▶ _Task statement_:
Can you find the lines of the listing that include "toArray" and copy every one?

▶ _Data records_:
Start of Block
(** [exports.pca = function (image, nbands, scale, maxPixels)];
    [nbands] is an optional integer count. *)
Definition pca (image : ee) (nbands : option Z) (scale maxPixels : val) : val :=
  let scale := default scale (VNum 30) in
  let nbands := match nbands with Some n => n | None => 12%Z end in
  let maxPixels := default maxPixels (VNum 1e9) in
  let bandNames := image |> invoke "bandNames" [] in
  let meanDict := image |> invoke "reduceRegion"
    [VObj [("reducer", VEE (Static "ee.Reducer.mean" []));
           ("scale", scale); ("maxPixels", maxPixels)]] in
  let means := ee_Image_constant (VEE (meanDict |> invoke "values" [VEE bandNames])) in
  let centered := image |> subtract (VEE means) in
  let pcNames := map (fun i : nat => VStr ("pc" ++ toString (Z.of_nat i + 1)))
                     (seq 0 (Z.to_nat nbands)) in
  let centered := centered |> invoke "toArray" [] in
  let covar := centered |> invoke "reduceRegion"
    [VObj [("reducer", VEE (Static "ee.Reducer.centeredCovariance" []));
           ("scale", scale); ("maxPixels", maxPixels)]] in
  let covarArray := ee_Array (VEE (covar |> get "array")) in
  let eigens := covarArray |> invoke "eigen" [] in
  let lambdas := eigens |> invoke "slice" [VNum 1; VNum 0; VNum 1] in
  let eivs := eigens |> invoke "slice" [VNum 1; VNum 1] in
  let centered := centered |> invoke "toArray" [VNum 1] in
  let pcs := ee_Image (VEE eivs) |> matrixMultiply centered
    |> invoke "arrayProject" [VArr [VNum 0]]
    |> invoke "arrayFlatten" [VArr [VArr pcNames]] in
  VArr [VEE pcs; VEE lambdas].

End exports.

(** ** The test zone: iteratively re-weighted MAD

    These functions are not exported.  They index and call methods on
    the results of other functions, so they are embedded with the
    JavaScript rules for property access and method calls on an
    arbitrary value, which can throw. *)

Inductive completion (A : Type) : Type :=
| Normal (a : A)
| Throw (e : string).
Arguments Normal {A} a.
Arguments Throw {A} e.

#[global] Instance completion_ret : MRet completion := fun A (a : A) => Normal a.
#[global] Instance completion_bind : MBind completion :=
  fun A B (k : A -> completion B) (m : completion A) =>
    match m with Normal a => k a | Throw e => Throw e end.

Definition TypeError : string := "TypeError".

(** [v[i]]: an element of a JavaScript array, a character of a string;
    reading a property of [undefined] or [null] throws; any other value,
    an Earth Engine object included, has no indexed property, and the
    read gives [undefined]. *)
Definition index (v : val) (i : nat) : completion val :=
  match v with
  | VArr items => Normal (nth i items VUndef)
  | VStr s => Normal (match String.get i s with
                      | Some c => VStr (String c EmptyString)
                      | None => VUndef
                      end)
  | VObj fields => Normal (match List.find (fun kv => String.eqb (fst kv) (toString (Z.of_nat i))) fields with
                           | Some kv => snd kv
                           | None => VUndef
                           end)
  | VUndef | VNull => Throw TypeError
  | _ => Normal VUndef
  end.

(** [v.m(args)] for a method [m] of the Earth Engine API: on an Earth
    Engine object it builds the call; on [undefined] (and on any value
    that has no such method) it throws. *)
Definition method (v : val) (m : string) (args : list val) : completion ee :=
  match v with
  | VEE e => Normal (e |> invoke m args)
  | _ => Throw TypeError
  end.

(** The JavaScript comma operator [(a, b)]: its value is that of [b]. *)
Definition comma (a b : val) : val := b.

(** [function chi2cdf (chi2, df)] *)
Definition chi2cdf (chi2 : ee) (df : val) : ee :=
  ee_Image (VEE (chi2 |> divide (VNum 2)))
  |> invoke "gammainc" [VEE (ee_Number df |> divide (VNum 2))].

(** [function addcoeffs (current, prev)] *)
Definition addcoeffs (current prev : val) : ee :=
  let coeff := ee_List current in
  let log := ee_List prev in
  log |> invoke "add" [VEE coeff].

(** [function geneiv (C, B)].  The last statement is
    [return (lambdas,eigenvecs)]: a parenthesised comma expression. *)
Definition geneiv (C B : val) : val :=
  let C := ee_Array C in
  let B := ee_Array B in
  let Li := ee_Array (VEE (B |> invoke "matrixCholeskyDecomposition" [] |> get "L"))
            |> matrixInverse in
  let Xa := Li |> matrixMultiply C |> matrixMultiply (Li |> matrixTranspose)
            |> invoke "eigen" [] in
  let lambdas := Xa |> invoke "slice" [VNum 1; VNum 0; VNum 1] |> matrixTranspose in
  let X := Xa |> invoke "slice" [VNum 1; VNum 1] |> matrixTranspose in
  let eigenvecs := Li |> matrixTranspose |> matrixMultiply X in
  comma (VEE lambdas) (VEE eigenvecs).

(** The generalized eigenproblem the way the comments of [geneiv] and
    its caller [imad1] describe it: the same computation, returning the
    pair of the eigenvalues and the eigenvectors. *)
Definition geneiv_pair (C B : val) : val :=
  let C := ee_Array C in
  let B := ee_Array B in
  let Li := ee_Array (VEE (B |> invoke "matrixCholeskyDecomposition" [] |> get "L"))
            |> matrixInverse in
  let Xa := Li |> matrixMultiply C |> matrixMultiply (Li |> matrixTranspose)
            |> invoke "eigen" [] in
  let lambdas := Xa |> invoke "slice" [VNum 1; VNum 0; VNum 1] |> matrixTranspose in
  let X := Xa |> invoke "slice" [VNum 1; VNum 1] |> matrixTranspose in
  let eigenvecs := Li |> matrixTranspose |> matrixMultiply X in
  VArr [VEE lambdas; VEE eigenvecs].

(** [function covarw (image, weights, maxPixels)] *)
Definition covarw (image weights : ee) (maxPixels : val) : val :=
  let maxPixels := default maxPixels (VNum 1e9) in
  let geometry := image |> invoke "geometry" [] in
  let bandNames := image |> invoke "bandNames" [] in
  let N := bandNames |> invoke "length" [] in
  let scale := image |> invoke "select" [VNum 0] |> invoke "projection" []
               |> invoke "nominalScale" [] in
  let weightsImage := image |> multiply (VEE (ee_Image_constant (VNum 0)))
                      |> invoke "add" [VEE weights] in
  let means := image |> addBands weightsImage |> invoke "reduceRegion"
    [VObj [("reducer", VEE (Static "ee.Reducer.mean" [] |> invoke "repeat" [VEE N]
                            |> invoke "splitWeights" []));
           ("scale", VEE scale); ("maxPixels", maxPixels)]]
    |> invoke "toArray" [] |> invoke "project" [VArr [VNum 1]] in
  let centered := image |> invoke "toArray" [] |> subtract (VEE means) in
  let B1 := centered |> invoke "bandNames" [] |> invoke "get" [VNum 0] in
  let b1 := weights |> invoke "bandNames" [] |> invoke "get" [VNum 0] in
  let nPixels := ee_Number (VEE (centered |> invoke "reduceRegion"
    [VObj [("reducer", VEE (Static "ee.Reducer.count" []));
           ("scale", VEE scale); ("maxPixels", maxPixels)]]
    |> invoke "get" [VEE B1])) in
  let sumWeights := ee_Number (VEE (weights |> invoke "reduceRegion"
    [VObj [("reducer", VEE (Static "ee.Reducer.sum" [])); ("geometry", VEE geometry);
           ("scale", VEE scale); ("maxPixels", maxPixels)]]
    |> invoke "get" [VEE b1])) in
  let covw := centered |> multiply (VEE (weights |> sqrt)) |> invoke "toArray" []
    |> invoke "reduceRegion"
    [VObj [("reducer", VEE (Static "ee.Reducer.centeredCovariance" []));
           ("geometry", VEE geometry); ("scale", VEE scale); ("maxPixels", maxPixels)]]
    |> get "array" in
  let covw := ee_Array (VEE covw) |> multiply (VEE nPixels) |> divide (VEE sumWeights) in
  VArr [VEE (centered |> invoke "arrayFlatten" [VArr [VEE bandNames]]); VEE covw].

Section imad.

(** The solver of the generalized eigenproblem the iteration calls. *)
Variable solver : val -> val -> val.

(** [function imad1 (current, prev)], with [geneiv] read as [solver]. *)
Definition imad1_with (current prev : val) : completion ee :=
  let image := ee_Image (VEE (ee_Dictionary prev |> get "image")) in
  let chi2 := ee_Image (VEE (ee_Dictionary prev |> get "chi2")) in
  let allrhos := ee_List (VEE (ee_Dictionary prev |> get "allrhos")) in
  let region := image |> invoke "geometry" [] in
  let nBands := image |> invoke "bandNames" [] |> invoke "length" [] |> divide (VNum 2) in
  let weights := chi2cdf chi2 (VEE nBands) |> subtract (VNum 1) |> multiply (VNum (-1)) in
  centeredImage ← index (covarw image weights VUndef) 0;
  covarArray ← index (covarw image weights VUndef) 1;
  bNames ← method centeredImage "bandNames" [];
  let bNames1 := bNames |> invoke "slice" [VNum 0; VEE nBands] in
  let bNames2 := bNames |> invoke "slice" [VEE nBands] in
  centeredImage1 ← method centeredImage "select" [VEE bNames1];
  centeredImage2 ← method centeredImage "select" [VEE bNames2];
  s11 ← method covarArray "slice" [VNum 0; VNum 0; VEE nBands];
  let s11 := s11 |> invoke "slice" [VNum 1; VNum 0; VEE nBands] in
  s22 ← method covarArray "slice" [VNum 0; VEE nBands];
  let s22 := s22 |> invoke "slice" [VNum 1; VEE nBands] in
  s12 ← method covarArray "slice" [VNum 0; VNum 0; VEE nBands];
  let s12 := s12 |> invoke "slice" [VNum 1; VEE nBands] in
  s21 ← method covarArray "slice" [VNum 0; VEE nBands];
  let s21 := s21 |> invoke "slice" [VNum 1; VNum 0; VEE nBands] in
  let c1 := s12 |> matrixMultiply (s22 |> matrixInverse) |> matrixMultiply s21 in
  let b1 := s11 in
  let c2 := s21 |> matrixMultiply (s11 |> matrixInverse) |> matrixMultiply s12 in
  let b2 := s22 in
  lambdas ← index (solver (VEE c1) (VEE b1)) 0;
  A ← index (solver (VEE c1) (VEE b1)) 1;
  B ← index (solver (VEE c2) (VEE b2)) 1;
  rhos ← method lambdas "sqrt" [];
  let rhos := rhos |> invoke "project" [VEE (ee_List (VArr [VNum 1]))] in
  let keys := Static "ee.List.sequence" [VEE nBands; VNum 1; VNum (-1)] in
  A ← method A "sort" [VArr [VEE keys]];
  B ← method B "sort" [VArr [VEE keys]];
  let rhos := rhos |> invoke "sort" [VEE keys] in
  let lastrhos := ee_Array (VEE (allrhos |> invoke "get" [VNum (-1)])) in
  let done := rhos |> subtract (VEE lastrhos) |> invoke "abs" []
    |> invoke "reduce" [VEE (Static "ee.Reducer.max" []); VEE (ee_List (VArr [VNum 0]))]
    |> invoke "lt" [VEE (ee_Number (VNum 0.001))]
    |> invoke "toList" []
    |> invoke "get" [VNum 0] in
  let allrhos := allrhos |> invoke "cat" [VArr [VEE (rhos |> invoke "toList" [])]] in
  let sigma2s := rhos |> subtract (VNum 1) |> multiply (VNum (-2)) |> invoke "toList" [] in
  let sigma2s := ee_Image_constant (VEE sigma2s) in
  let tmp := s11 |> invoke "matrixDiagonal" [] |> sqrt in
  let ones := tmp |> multiply (VNum 0) |> invoke "add" [VNum 1] in
  let tmp := ones |> divide (VEE tmp) |> invoke "matrixToDiag" [] in
  let s := tmp |> matrixMultiply s11 |> matrixMultiply A
    |> invoke "reduce" [VEE (Static "ee.Reducer.sum" []); VArr [VNum 0]]
    |> invoke "transpose" [] in
  let A := A |> matrixMultiply (s |> divide (VEE (s |> invoke "abs" []))
                                  |> invoke "matrixToDiag" []) in
  let tmp := A |> invoke "transpose" [] |> matrixMultiply s12 |> matrixMultiply B
    |> invoke "matrixDiagonal" [] in
  let tmp := tmp |> divide (VEE (tmp |> invoke "abs" [])) |> invoke "matrixToDiag" [] in
  let B := B |> matrixMultiply tmp in
  let centeredImage1Array := centeredImage1 |> invoke "toArray" [] |> invoke "toArray" [VNum 1] in
  let centeredImage2Array := centeredImage2 |> invoke "toArray" [] |> invoke "toArray" [VNum 1] in
  let U := ee_Image (VEE (A |> invoke "transpose" [])) |> matrixMultiply centeredImage1Array
    |> invoke "arrayProject" [VArr [VNum 0]]
    |> invoke "arrayFlatten" [VArr [VEE bNames1]] in
  let V := ee_Image (VEE (B |> invoke "transpose" [])) |> matrixMultiply centeredImage2Array
    |> invoke "arrayProject" [VArr [VNum 0]]
    |> invoke "arrayFlatten" [VArr [VEE bNames2]] in
  let MAD := U |> subtract (VEE V) in
  let chi2 := MAD |> invoke "pow" [VNum 2] |> divide (VEE sigma2s)
    |> invoke "reduce" [VEE (Static "ee.Reducer.sum" [])]
    |> invoke "clip" [VEE region] in
  mret (ee_Dictionary (VObj [("done", VEE done); ("image", VEE image);
                             ("allrhos", VEE allrhos); ("chi2", VEE chi2);
                             ("MAD", VEE MAD)])).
End of Block
▶ _Solution below_:
  let centered := centered |> invoke "toArray" [] in
  let centered := centered |> invoke "toArray" [VNum 1] in
    |> invoke "toArray" [] |> invoke "project" [VArr [VNum 1]] in
  let centered := image |> invoke "toArray" [] |> subtract (VEE means) in
  let covw := centered |> multiply (VEE (weights |> sqrt)) |> invoke "toArray" []
  let centeredImage1Array := centeredImage1 |> invoke "toArray" [] |> invoke "toArray" [VNum 1] in
  let centeredImage2Array := centeredImage2 |> invoke "toArray" [] |> invoke "toArray" [VNum 1] in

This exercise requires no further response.